REQUIRED ACTION:
The lines to repeat are those below from the one containing "co_set_pages (coalesce_loop gpa" down to the one containing "Lemma coalesce_count bits", both included; reproduce them exactly and nothing else.

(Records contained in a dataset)

(* ===== verification/SnapshotPagesProofs.v ===== *)
(** The filters of an incremental snapshot: merging a page bitmap is exact, and every
    page that can have changed is kept. *)
From stdpp Require Import base numbers list sorting.
From S2P Require Import Prelude MemoryRanges SnapshotPages.
#[local] Open Scope Z_scope.

(** ** [coalesce_pages_to_ranges] takes the steps of [from_bitmap] *)
Section coalesce.
Context (gpa page_size : Z).

Definition coalesce_view (st : Coalesce) : list MemoryRange * option MemoryRange :=
  (co_ranges st, (fun s => mkMemoryRange s (current_range_length st)) <$> current_range_start st).

Lemma coalesce_page_step i set st :
  coalesce_view (coalesce_page gpa page_size i set st) = page_step gpa page_size (Z.of_nat i) set (coalesce_view st).
Proof. destruct st as [ranges n [s|] len], set; done. Qed.

Context (Hpages : 0 <= gpa /\ 0 < page_size).

Lemma scanned_coalesce (D : nat -> Prop) i bits st :
  (forall p, D p -> gpa + (Z.of_nat p + 1) * page_size < 2 ^ 64) ->
  (forall j b, bits !! j = Some b -> b = true <-> D (i + j)%nat) ->
  scanned gpa page_size D i (coalesce_view st) ->
  scanned gpa page_size D (i + length bits) (coalesce_view (coalesce_loop gpa page_size i bits st)).
Proof.
  intros Hfit. revert i st. induction bits as [|b bits IH]; intros i st Hbits Hst; [by rewrite Nat.add_0_r|].
  cbn [coalesce_loop length]. rewrite <- Nat.add_succ_comm. apply IH.
  - intros j b' Hj. rewrite (Hbits (S j) b' Hj). by rewrite Nat.add_succ_r.
  - rewrite coalesce_page_step. apply scanned_step; [done|done| |done].
    rewrite (Hbits 0%nat b eq_refl). by rewrite Nat.add_0_r.
Qed.

Lemma coalesce_spec bits :
  gpa + Z.of_nat (length bits) * page_size < 2 ^ 64 ->
  let table := (coalesce_pages_to_ranges gpa page_size bits).1 in
  table_ok table /\
  forall a, in_ranges a table <->
    exists p, bits !! p = Some true /\ gpa + Z.of_nat p * page_size <= a < gpa + (Z.of_nat p + 1) * page_size.
Proof.
  intros Hend. cbn zeta. set (D := fun p => bits !! p = Some true).
  assert (Hscan : scanned gpa page_size D (length bits) (coalesce_view (coalesce_loop gpa page_size 0 bits (mkCoalesce [] 0 None 0)))).
  { apply (scanned_coalesce D 0); [| |apply scanned_start].
    - intros p Hp%lookup_lt_Some. nia.
    - intros j b Hj. unfold D. rewrite Nat.add_0_l, Hj. naive_solver. }
  apply scanned_table in Hscan; [|lia|by intros p Hp%lookup_lt_Some].
  unfold coalesce_pages_to_ranges, close_range, coalesce_view in *.
  destruct (coalesce_loop _ _ _ _ _) as [ranges n [s|] len]; exact Hscan.
Qed.

(** The second result is the number of marked pages. *)
Definition marked (bits : list bool) : nat := length (filter (fun b => b = true) bits).

Lemma coalesce_loop_count i bits st :
  0 <= co_set_pages st -> co_set_pages st + Z.of_nat (length bits) < 2 ^ 64 ->
  co_set_pages (coalesce_loop gpa page_size i bits st) = co_set_pages st + Z.of_nat (marked bits).
Proof.
  revert i st. induction bits as [|b bits IH]; intros i st H0 Hlt; [cbn; lia|]. cbn [coalesce_loop length] in *.
  assert (Hpage : co_set_pages (coalesce_page gpa page_size i b st) =
    if b then wadd 64 (co_set_pages st) 1 else co_set_pages st) by (destruct st as [? ? []], b; done).
  unfold marked. rewrite filter_cons. destruct b.
  - rewrite wadd_small in Hpage by (split; lia). rewrite IH, Hpage by lia. unfold marked. rewrite decide_True by done. cbn [length]. lia.
  - rewrite IH, Hpage by lia. by rewrite decide_False.
Qed.

Lemma coalesce_count bits :
  Z.of_nat (length bits) < 2 ^ 64 -> (coalesce_pages_to_ranges gpa page_size bits).2 = Z.of_nat (marked bits).
Proof. intros Hlt. cbn. by rewrite coalesce_loop_count. Qed.
End coalesce.

(** ** What the kernel promises *)
Section kernel.
Context {K : Type} `{ProcHost K}.

(** The guest's memory is where it was and what it was. *)
Definition same_guest (k k' : K) : Prop :=
  forall g, get_host_address k' g = get_host_address k g /\ guest_byte k' g = guest_byte k g.

#[export] Instance same_guest_preorder : PreOrder same_guest.
Proof.
  split; [done|]. intros k1 k2 k3 H12 H23 g. destruct (H12 g), (H23 g). split; congruence.
Qed.
End kernel.

(** [anon] and [soft_dirty] say of a host page that it holds a copy of its own, and
    that it was written since the bits were last cleared.  The page map shows both;
    the flags of its page frame show the first.  [tracks_writes] says that the kernel
    is built with CONFIG_MEM_SOFT_DIRTY. *)
Class ProcLaws (K : Type) `{ProcHost K} := {
  anon : K -> Z -> Prop;
  soft_dirty : K -> Z -> Prop;
  tracks_writes : Prop;
  law_page_size : 8 <= host_page_size;
  law_words k f offset n words : proc_read k f offset n = Words words -> length words = n;
  law_anon k page n words i entry :
    proc_read k SelfPagemap (page * PAGEMAP_ENTRY_SIZE) n = Words words -> words !! i = Some entry -> anon k (page + Z.of_nat i) ->
    flag entry PAGEMAP_SWAPPED_BIT = true \/
    flag entry PAGEMAP_PRESENT_BIT = true /\
    forall flags, proc_read k Kpageflags (wmul 64 (Z.land entry PAGEMAP_PFN_MASK) KPAGEFLAGS_ENTRY_SIZE) 1 = Words flags ->
      flag (default 0 (head flags)) KPF_ANON = true;
  law_soft_dirty k page n words i entry :
    proc_read k SelfPagemap (page * PAGEMAP_ENTRY_SIZE) n = Words words -> words !! i = Some entry ->
    anon k (page + Z.of_nat i) -> soft_dirty k (page + Z.of_nat i) ->
    flag entry PAGEMAP_SWAPPED_BIT = true \/ flag entry PAGEMAP_PRESENT_BIT = true /\ flag entry PAGEMAP_SOFT_DIRTY_BIT = true;
  law_clear k : same_guest k (clear_refs k).2;
  law_scratch_mmap k : same_guest k (scratch_mmap k).2;
  law_scratch_write a k : same_guest k (scratch_write a k).2;
  law_scratch_munmap a k : same_guest k (scratch_munmap a k);
  (** a kernel that does not track leaves bit 55 clear; a page just written is not in swap *)
  law_tracks k offset n words entry : proc_read k SelfPagemap offset n = Words words -> entry ∈ words ->
    flag entry PAGEMAP_PRESENT_BIT = true -> flag entry PAGEMAP_SOFT_DIRTY_BIT = true -> tracks_writes;
  law_scratch_present a k k' n words entry : scratch_write a k = (true, k') ->
    proc_read k' SelfPagemap (wmul 64 (a / host_page_size) PAGEMAP_ENTRY_SIZE) n = Words words -> head words = Some entry ->
    flag entry PAGEMAP_SWAPPED_BIT = false;
}.

Section laws.
Context {K : Type} `{ProcHost K} `{!ProcLaws K}.

Lemma anon_entries_spec k entries bits : anon_entries k entries = Ok bits ->
  Forall2 (fun e b => anon_entry k e = Ok b) entries bits.
Proof.
  revert bits. induction entries as [|e entries IH]; intros bits; cbn; [by intros [= <-]|].
  intros (b & Hb & (rest & Hrest & [= <-])%and_then_ok)%and_then_ok. by constructor; [|apply IH].
Qed.

(** A page of the map is [i] pages after the aligned address [host_addr]. *)
Lemma get_anon_pages_sound k host_addr len bits i :
  0 <= host_addr < 2 ^ 64 -> get_anon_pages k host_addr len = Ok bits ->
  host_addr mod host_page_size = 0 /\ length bits = Z.to_nat (div_ceil len host_page_size) /\
  ((i < length bits)%nat -> anon k (host_addr / host_page_size + Z.of_nat i) -> bits !! i = Some true).
Proof.
  intros Hh. unfold get_anon_pages. case_decide as Hal; [done|]. destruct (negb (proc_open _ SelfPagemap)); [done|].
  destruct (negb (proc_open _ Kpageflags)); [done|]. pose proof law_page_size as Hps.
  rewrite wmul_small.
  2:{ unfold PAGEMAP_ENTRY_SIZE. split; [apply Z.mul_nonneg_nonneg; [apply Z.div_pos; lia|lia]|].
      pose proof (Z.mul_div_le host_addr host_page_size). nia. }
  destruct (proc_read _ _ _ _) as [| |words] eqn:Hr; [done|done|]. intros Hall%anon_entries_spec.
  pose proof (Forall2_length _ _ _ Hall) as Hlen. split_and!; [lia|rewrite <- Hlen; by apply law_words in Hr|].
  intros Hi Hanon. destruct (lookup_lt_is_Some_2 bits i Hi) as [b Hb].
  destruct (Forall2_lookup_r _ _ _ _ _ Hall Hb) as (e & He & Hentry). rewrite Hb. f_equal.
  pose proof (law_anon _ _ _ _ _ _ Hr He Hanon) as Hlaw. unfold anon_entry in Hentry.
  destruct (flag e PAGEMAP_SWAPPED_BIT); [congruence|]. destruct Hlaw as [?|[Hp Hf]]; [done|]. rewrite Hp in Hentry. cbn in Hentry.
  case_decide; [done|]. destruct (proc_read _ Kpageflags _ _) as [| |flags] eqn:Hk; [done|done|]. specialize (Hf _ eq_refl). congruence.
Qed.

Lemma get_soft_dirty_pages_sound k host_addr len bits i :
  0 <= host_addr < 2 ^ 64 -> get_soft_dirty_pages k host_addr len = Ok bits ->
  length bits = Z.to_nat (div_ceil len host_page_size) /\
  let page := host_addr / host_page_size + Z.of_nat i in
  ((i < length bits)%nat -> anon k page -> soft_dirty k page -> bits !! i = Some true).
Proof.
  intros Hh. unfold get_soft_dirty_pages. case_decide as Hal; [done|]. destruct (negb (proc_open _ SelfPagemap)); [done|].
  pose proof law_page_size as Hps. rewrite wmul_small.
  2:{ unfold PAGEMAP_ENTRY_SIZE. split; [apply Z.mul_nonneg_nonneg; [apply Z.div_pos; lia|lia]|].
      pose proof (Z.mul_div_le host_addr host_page_size). nia. }
  destruct (proc_read _ _ _ _) as [| |words] eqn:Hr; [done|done|]. intros [= <-]. rewrite length_fmap.
  split; [by apply law_words in Hr|]. cbn zeta. intros Hi Hanon Hdirty. destruct (lookup_lt_is_Some_2 words i Hi) as [e He].
  rewrite list_lookup_fmap, He. cbn. f_equal. unfold dirty_entry.
  destruct (law_soft_dirty _ _ _ _ _ _ Hr He Hanon Hdirty) as [-> |[-> ->]]; [done|]. by destruct (flag e _).
Qed.

Lemma anon_and_dirty_sound k host_addr len bits i :
  0 <= host_addr < 2 ^ 64 -> anon_and_dirty_pages k host_addr len = Ok bits ->
  host_addr mod host_page_size = 0 /\ length bits = Z.to_nat (div_ceil len host_page_size) /\
  let page := host_addr / host_page_size + Z.of_nat i in
  ((i < length bits)%nat -> anon k page -> soft_dirty k page -> bits !! i = Some true).
Proof.
  intros Hh. unfold anon_and_dirty_pages. destruct (get_anon_pages _ _ _) as [abits|] eqn:Ha; [|done]. cbn [and_then].
  intros (dbits & Hd & [= <-])%and_then_ok.
  destruct (get_anon_pages_sound k host_addr len abits i Hh Ha) as (Hal & Hla & Hai).
  destruct (get_soft_dirty_pages_sound k host_addr len dbits i Hh Hd) as (Hld & Hdi).
  rewrite length_zip_with, Hla, Hld, Nat.min_id. split_and!; [done|done|]. cbn zeta. intros Hi Hanon Hdirty.
  apply lookup_zip_with_Some. exists true, true. split_and!; [done| |]; [apply Hai|apply Hdi]; (done || lia).
Qed.

(** The probe leaves the guest alone, and says yes only on a kernel that tracks. *)
Lemma clear_soft_dirty_same (k : K) : same_guest k (clear_soft_dirty k).2.
Proof. unfold clear_soft_dirty. pose proof (law_clear k) as Hc. by destruct (clear_refs k) as [[]]. Qed.

Lemma probe_spec (k : K) armed k' : probe_soft_dirty_support k = (armed, k') -> same_guest k k' /\ (armed = true -> tracks_writes).
Proof.
  unfold probe_soft_dirty_support. pose proof (law_scratch_mmap k) as Hm. destruct (scratch_mmap k) as [[a|] k1]; cbn [snd] in Hm; [|by intros [= <- <-]].
  pose proof (law_scratch_write a k1) as Hw. destruct (scratch_write a k1) as [written k2] eqn:Hwrite. cbn [snd] in Hw.
  assert (Hdrop : forall k3, same_guest k2 k3 -> same_guest k (scratch_munmap a k3)).
  { intros k3 H3. etrans; [exact Hm|]. etrans; [exact Hw|]. etrans; [exact H3|]. apply law_scratch_munmap. }
  destruct written; cbn [negb]; [|intros [= <- <-]; split; [by apply Hdrop|done]].
  destruct (get_soft_dirty_pages k2 a host_page_size) as [bits|] eqn:Hbits; [|intros [= <- <-]; split; [by apply Hdrop|done]].
  destruct bits as [|[] [|]]; cbn [negb]; try (intros [= <- <-]; split; [by apply Hdrop|done]).
  pose proof (clear_soft_dirty_same k2) as Hc. destruct (clear_soft_dirty k2) as [r k3]. cbn [snd] in Hc.
  intros [= <- <-]. split; [by apply Hdrop|]. intros _. unfold get_soft_dirty_pages in Hbits.
  case_decide; [done|]. destruct (negb (proc_open _ _)); [done|]. destruct (proc_read _ _ _ _) as [| |words] eqn:Hr; [done|done|].
  injection Hbits as Hbits. destruct words as [|e [|]]; try done. injection Hbits as He. unfold dirty_entry in He.
  rewrite (law_scratch_present _ _ _ _ _ _ Hwrite Hr eq_refl) in He. apply andb_true_iff in He as [? ?].
  eapply law_tracks; [exact Hr|by apply list_elem_of_singleton|done|done].
Qed.
End laws.

(** ** The filters *)
Section filter.
Context {K : Type} `{ProcHost K} {E : Type} (no_host_address : E) (page_bitmap : Z -> Z -> result E (list bool)).

Definition region_table (k : K) (r : MemoryRange) (t : list MemoryRange) : Prop :=
  exists host_addr bits, get_host_address k (range_gpa r) = Some host_addr /\ page_bitmap host_addr (range_length r) = Ok bits /\
    t = (coalesce_pages_to_ranges (range_gpa r) host_page_size bits).1.

(** Each range gives the table of its marked pages, in order. *)
Lemma filter_loop_spec k ranges acc stats filtered stats' :
  filter_loop no_host_address page_bitmap k ranges acc stats = Ok (filtered, stats') ->
  exists tables, filtered = acc ++ concat tables /\ Forall2 (region_table k) ranges tables.
Proof.
  revert acc stats. induction ranges as [|r ranges IH]; intros acc stats; cbn [filter_loop].
  - intros [= <- _]. exists []. by rewrite app_nil_r.
  - destruct (get_host_address _ _) as [h|] eqn:Hh; [|done]. intros (bits & Hbits & Hrest)%and_then_ok.
    destruct (coalesce_pages_to_ranges _ _ bits) as [t n] eqn:Ht.
    apply IH in Hrest as (tables & -> & Hall). exists (t :: tables). rewrite <- app_assoc. split; [done|].
    constructor; [|done]. exists h, bits. by rewrite Ht.
Qed.
End filter.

YOUR RESPONSE:
  co_set_pages (coalesce_loop gpa page_size i bits st) = co_set_pages st + Z.of_nat (marked bits).
Proof.
  revert i st. induction bits as [|b bits IH]; intros i st H0 Hlt; [cbn; lia|]. cbn [coalesce_loop length] in *.
  assert (Hpage : co_set_pages (coalesce_page gpa page_size i b st) =
    if b then wadd 64 (co_set_pages st) 1 else co_set_pages st) by (destruct st as [? ? []], b; done).
  unfold marked. rewrite filter_cons. destruct b.
  - rewrite wadd_small in Hpage by (split; lia). rewrite IH, Hpage by lia. unfold marked. rewrite decide_True by done. cbn [length]. lia.
  - rewrite IH, Hpage by lia. by rewrite decide_False.
Qed.

Lemma coalesce_count bits :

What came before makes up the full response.